## Record set:
(* ===== verification/SandboxRun.v ===== *)
(** * Running a project in the sandbox (crates/sandbox/src/qlean.rs, [QleanSandbox])

    The caller's side of the worker thread: a job is sent to it and its reply is
    awaited.  The thread is [None] once it has died. *)

From S2P Require Import Prelude CoreTypes Interfaces Sandbox.

(** ** Creating a sandbox

    The handle stands for the channel to the worker thread, which was spawned with
    this configuration; [thread] is the outcome of spawning it. *)

Record QleanSandbox := mkQleanSandbox { qs_worker : WorkerConfig }.

Definition with_worker_config (thread : result string unit) (config : WorkerConfig) : result CoreError QleanSandbox :=
  match thread with
  | Ok _ => Ok (mkQleanSandbox config)
  | Err e => Err (Internal (fmt ["spawn qlean worker: "; e]))
  end.
Definition with_template thread (mode : VmMode) (pool_size : N) (template : option ImageTemplate) :
    result CoreError QleanSandbox :=
  with_worker_config thread (mkWorkerConfig mode pool_size template).
Definition with_policy thread (mode : VmMode) (pool_size : N) : result CoreError QleanSandbox :=
  with_worker_config thread (mkWorkerConfig mode pool_size None).
Definition with_mode thread (mode : VmMode) : result CoreError QleanSandbox := with_policy thread mode 0.
Definition sandbox_new thread : result CoreError QleanSandbox := with_mode thread Reuse.

(** Without a policy of its own, a sandbox keeps one machine and boots none ahead. *)
Lemma default_sandbox_boots_nothing thread s : sandbox_new thread = Ok s →
  after_job (plan_new (allows_reuse (wc_mode (qs_worker s))) (wc_pool_size (qs_worker s))) = [Keep].
Proof. unfold sandbox_new, with_mode, with_policy, with_worker_config. by destruct thread; intros [= <-]. Qed.

Section run_project.
Context {H I : Type} `{QleanHost H I}.
Context (cfg : WorkerConfig).

Definition reply_of (e : WorkerEvent) : option (result CoreError ExecutionResult) :=
  match e with Replied r => Some r | _ => None end.

Definition worker_gone : CoreError := Internal "qlean worker gone".
Definition reply_dropped : CoreError :=
  Internal "qlean worker dropped the reply (worker thread died; see node logs)".

(** [QleanSandbox::run_project], for a caller that finds the worker idle. *)
Definition run_project (spec : ProjectSpec) : M (option (Worker H I)) CoreError ExecutionResult := λ s,
  match s with
  | None => (Done (Err worker_gone), None)
  | Some w =>
      let deadline := deadline_of spec (now (host w)) in
      match worker_job cfg (mkJob spec deadline) w with
      | (Panic _, _) => (Done (Err reply_dropped), None)
      | (Done _, w') => (Done (default (Err reply_dropped) (last (omap reply_of (trace w')))), Some w')
      end
  end.

(** The projects a caller runs one after the other. *)
Definition run_projects (specs : list ProjectSpec) (s : option (Worker H I)) : option (Worker H I) :=
  foldl (λ s spec, (run_project spec s).2) s specs.

(** ** Lemmas *)

Lemma run_job_inv job (w : Worker H I) r w' : run_job cfg job w = (Done (Ok (Ok r)), w') →
  ∃ m w1 w2, execute_on_vm m (job_spec job) (job_deadline job) w1 = (Done (Ok r), w2).
Proof.
  intros (p & w1 & _ & (o & w2 & Ho & Hr)%bind_ok_inv)%bind_ok_inv.
  assert (o = Ok r) as -> by (destruct o; unfold ret in Hr; simpl in Hr; by simplify_eq). clear Hr.
  destruct p as [u|e]; [|unfold ret in Ho; by simplify_eq].
  destruct (machine w1) as [m|]; [|done]. apply bind_ok_inv in Ho as (r' & w3 & Hx & Hret).
  injection Hret as -> _. unfold attempt in Hx.
  destruct (execute_on_vm m (job_spec job) (job_deadline job) w1) as [[x|why] w4] eqn:He; [|done].
  injection Hx as -> _. eauto.
Qed.

Lemma worker_job_inv job (w : Worker H I) u w' : worker_job cfg job w = (Done (Ok u), w') →
  ∃ outcome w1, run_job cfg job w = (Done (Ok outcome), w1) ∧
    last (omap reply_of (trace w')) = Some outcome.
Proof.
  intros (outcome & w1 & Hrun & (? & w2 & _ & Hret)%bind_ok_inv)%bind_ok_inv. injection Hret as _ <-.
  exists outcome, w1. split; [done|]. cbn [trace emit]. rewrite omap_app. apply last_snoc.
Qed.
End run_project.

Section properties.
Context {H I : Type} `{QleanHostLaws H I}.
Context (cfg : WorkerConfig).

Lemma run_project_ok spec w : worker_ok cfg w →
  ∃ r w' w1, run_project cfg spec (Some w) = (Done r, Some w') ∧ worker_ok cfg w' ∧
    run_job cfg (mkJob spec (deadline_of spec (now (host w)))) w = (Done (Ok r), w1).
Proof.
  intros Hok. destruct (worker_job_ok cfg (mkJob spec (deadline_of spec (now (host w)))) w Hok)
    as (w' & seg & Hj & Hok' & _). destruct (worker_job_inv _ _ _ _ _ Hj) as (outcome & w1 & Hr & Hlast).
  exists outcome, w', w1. split_and!; try done. unfold run_project. by rewrite Hj, Hlast.
Qed.

Lemma run_projects_ok specs w : worker_ok cfg w →
  ∃ w', run_projects cfg specs (Some w) = Some w' ∧ worker_ok cfg w'.
Proof.
  revert w. induction specs as [|spec specs IH]; intros w Hok; [by exists w|]. unfold run_projects in *. cbn [foldl].
  destruct (run_project_ok spec w Hok) as (r & w' & w1 & -> & Hok' & _). by apply IH.
Qed.

End properties.

Import (hints) DemoSandbox.

(** ** A concrete run *)

(* ===== verification/Config.v ===== *)
(** * Node configuration (crates/node/src/config.rs)

    The settings file, its validation, and the descriptor and sandbox policy the
    node derives from it.  An error of anyhow is its outermost message. *)

From S2P Require Import Prelude CoreTypes Interfaces Text FileSys Sandbox.

Record CapabilitiesConfig := mkCapabilitiesConfig {
  cc_storage : bool;
  cc_gpu_acceleration : bool;
  cc_runtimes : list string;
  cc_max_memory_mb : N;
  cc_cpu_cores : N;
  cc_project_sandbox : bool;
  cc_project_vm_mode : string;
  cc_project_vm_pool_size : N;
  cc_project_image_source : option string;
  cc_project_image_digest : option string;
}.
Definition default_project_vm_mode : string := "reuse".
Definition default_project_vm_pool : N := 1.
Definition default_runtimes : list string := ["qlean"].
Definition default_max_memory_mb : N := 16384.
Definition default_cpu_cores : N := 4.
Definition CapabilitiesConfig_default : CapabilitiesConfig :=
  mkCapabilitiesConfig true false default_runtimes default_max_memory_mb default_cpu_cores false
    default_project_vm_mode default_project_vm_pool None None.

Record NodeConfig := mkNodeConfig {
  nc_node_id : string;
  nc_node_type : string;
  nc_listen_addresses : list string;
  nc_bootstrap_peers : list string;
  nc_capabilities : CapabilitiesConfig;
  nc_roles : list string;
  nc_raft_id : option N;
  nc_raft_peers : list N;
  nc_identity_seed : option string;
}.
Definition default_node_type : string := "Heavy".
Definition default_listen_addresses : list string := ["/ip4/0.0.0.0/tcp/0"].

(** serde_yaml at [NodeConfig], the UTF-8 check of [read_to_string], and the parser
    of libp2p addresses. *)
Class Yaml := { yaml_from_str : bytes → result string NodeConfig; yaml_utf8 : bytes → bool }.
Class MultiaddrText := { multiaddr_parse : string → result string Multiaddr }.

Section config.
Context `{UuidText, Yaml, MultiaddrText}.

Definition validate (c : NodeConfig) : result string unit :=
  let? _ := if decide (nc_node_id c = "") then Ok tt
            else match uuid_parse (nc_node_id c) with
                 | Ok _ => Ok tt
                 | Err _ => Err (fmt ["Invalid node_id UUID: "; nc_node_id c])
                 end in
  let? _ := if bool_decide (nc_node_type c ∈ ["Heavy"; "Light"]) then Ok tt
            else Err (fmt ["node_type must be 'Heavy' or 'Light', got '"; nc_node_type c; "'"]) in
  foldr (λ a r, match multiaddr_parse a with
                | Ok _ => r
                | Err _ => Err (fmt ["Invalid listen address: "; a])
                end) (Ok tt) (nc_listen_addresses c).

Definition load (path : string) : M World string NodeConfig :=
  let! contents := map_err (λ _, fmt ["Failed to read config file: "; path])
    (let! b := fs_read path in
     if yaml_utf8 b then ret b else raise "stream did not contain valid UTF-8") in
  let! config := lift_result (result_map_err (λ _, fmt ["Failed to parse config file: "; path])
                   (yaml_from_str contents)) in
  let! _ := lift_result (validate config) in
  ret config.

Definition project_image_template (c : NodeConfig) : result string (option ImageTemplate) :=
  result_map_err CoreError_to_string
    (template_from_config (cc_project_image_source (nc_capabilities c))
       (cc_project_image_digest (nc_capabilities c))).

Definition project_vm_pool_size (c : NodeConfig) : N :=
  N.min (cc_project_vm_pool_size (nc_capabilities c)) MAX_POOL_TARGET.

Definition apply_sandbox_overrides (vm_mode : option string) (pool_size : option N) (c : NodeConfig) :
    NodeConfig :=
  let k := nc_capabilities c in
  mkNodeConfig (nc_node_id c) (nc_node_type c) (nc_listen_addresses c) (nc_bootstrap_peers c)
    (mkCapabilitiesConfig (cc_storage k) (cc_gpu_acceleration k) (cc_runtimes k) (cc_max_memory_mb k)
       (cc_cpu_cores k) (cc_project_sandbox k) (default (cc_project_vm_mode k) vm_mode)
       (default (cc_project_vm_pool_size k) pool_size) (cc_project_image_source k)
       (cc_project_image_digest k))
    (nc_roles c) (nc_raft_id c) (nc_raft_peers c) (nc_identity_seed c).

Definition project_vm_mode (c : NodeConfig) : VmMode :=
  match vm_mode_parse (cc_project_vm_mode (nc_capabilities c)) with
  | Ok mode => mode
  | Err _ => Reuse
  end.
Definition project_sandbox_policy (c : NodeConfig) : bool * VmMode :=
  (cc_project_sandbox (nc_capabilities c), project_vm_mode c).

(** [fresh] is the uuid drawn when the configuration gives none, [os] the host's
    system, [time] the clock. *)
Definition to_descriptor (fresh : NodeId) (os : OsType) (time : DateTime) (c : NodeConfig) :
    NodeDescriptor :=
  let node_id := if decide (nc_node_id c = "") then fresh
                 else match uuid_parse (nc_node_id c) with Ok u => u | Err _ => fresh end in
  let k := nc_capabilities c in
  {| node_id := node_id;
     node_type := if decide (nc_node_type c = "Light") then Light else Heavy;
     os := os;
     capabilities := {| storage := cc_storage k; gpu_acceleration := cc_gpu_acceleration k;
       runtimes := cc_runtimes k; max_memory_mb := cc_max_memory_mb k; cpu_cores := cc_cpu_cores k;
       project_sandbox := cc_project_sandbox k |};
     advertised_addresses := [];
     current_assigned_roles := omap Role_of_string (nc_roles c);
     started_at := time;
     raft_id := nc_raft_id c |}.


(** ** Lemmas *)

Lemma validate_ok c :
  validate c = Ok tt ↔
  (nc_node_id c = "" ∨ ∃ u, uuid_parse (nc_node_id c) = Ok u) ∧
  (nc_node_type c = "Heavy" ∨ nc_node_type c = "Light") ∧
  ∀ a, a ∈ nc_listen_addresses c → ∃ m, multiaddr_parse a = Ok m.
Proof.
  assert (∀ l : list string, foldr (λ a r, match multiaddr_parse a with
      | Ok _ => r | Err _ => Err (fmt ["Invalid listen address: "; a]) end) (Ok tt) l = Ok tt ↔
    ∀ a, a ∈ l → ∃ m, multiaddr_parse a = Ok m) as Hl.
  { induction l as [|a l IH]; simpl; [by split; [intros _ ? ?%not_elem_of_nil|]|].
    setoid_rewrite elem_of_cons. destruct (multiaddr_parse a) as [m|e] eqn:Ha.
    - rewrite IH. split; [intros Hall b [->|Hb]; eauto|auto].
    - split; [done|]. intros Hall. destruct (Hall a) as [m Hm]; [by left|congruence]. }
  unfold validate, rbind. case_decide as Hid.
  - case_bool_decide as Ht; rewrite ?Hl, !elem_of_cons, elem_of_nil in *; [tauto|]. split; [done|tauto].
  - destruct (uuid_parse (nc_node_id c)) as [u|e] eqn:Hu.
    + case_bool_decide as Ht; rewrite ?Hl, !elem_of_cons, elem_of_nil in *; [|split; [done|tauto]].
      split; [|tauto]. intros Hall. split_and!; [right; eauto|tauto|done].
    + split; [done|]. intros [[?|[u ?]] _]; done.
Qed.

(** ** Properties *)

End config.

(** ** Concrete runs *)

Module DemoConfig.
Definition config : NodeConfig :=
  mkNodeConfig "" "Light" default_listen_addresses [] CapabilitiesConfig_default
    ["Execution"; "Cook"] (Some 2%N) [1; 2; 3]%N None.
#[export] Instance yaml : Yaml := {| yaml_from_str _ := Ok config; yaml_utf8 _ := true |}.
#[export] Instance multiaddr_text : MultiaddrText := {| multiaddr_parse s := Ok s |}.
#[export] Existing Instance Toy.uuid_text.
Definition disk : World := mkWorld {[ ["node.yaml"] := File [x61] ]} [].
End DemoConfig.
Import (hints) DemoConfig.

## Exercise directions:
Would you transcribe, unchanged, every line of the material from the one containing "#[export] Existing Instance Toy.uuid_text." to the very end, including both, and nothing else?

## Response to the task:
#[export] Existing Instance Toy.uuid_text.
Definition disk : World := mkWorld {[ ["node.yaml"] := File [x61] ]} [].
End DemoConfig.
Import (hints) DemoConfig.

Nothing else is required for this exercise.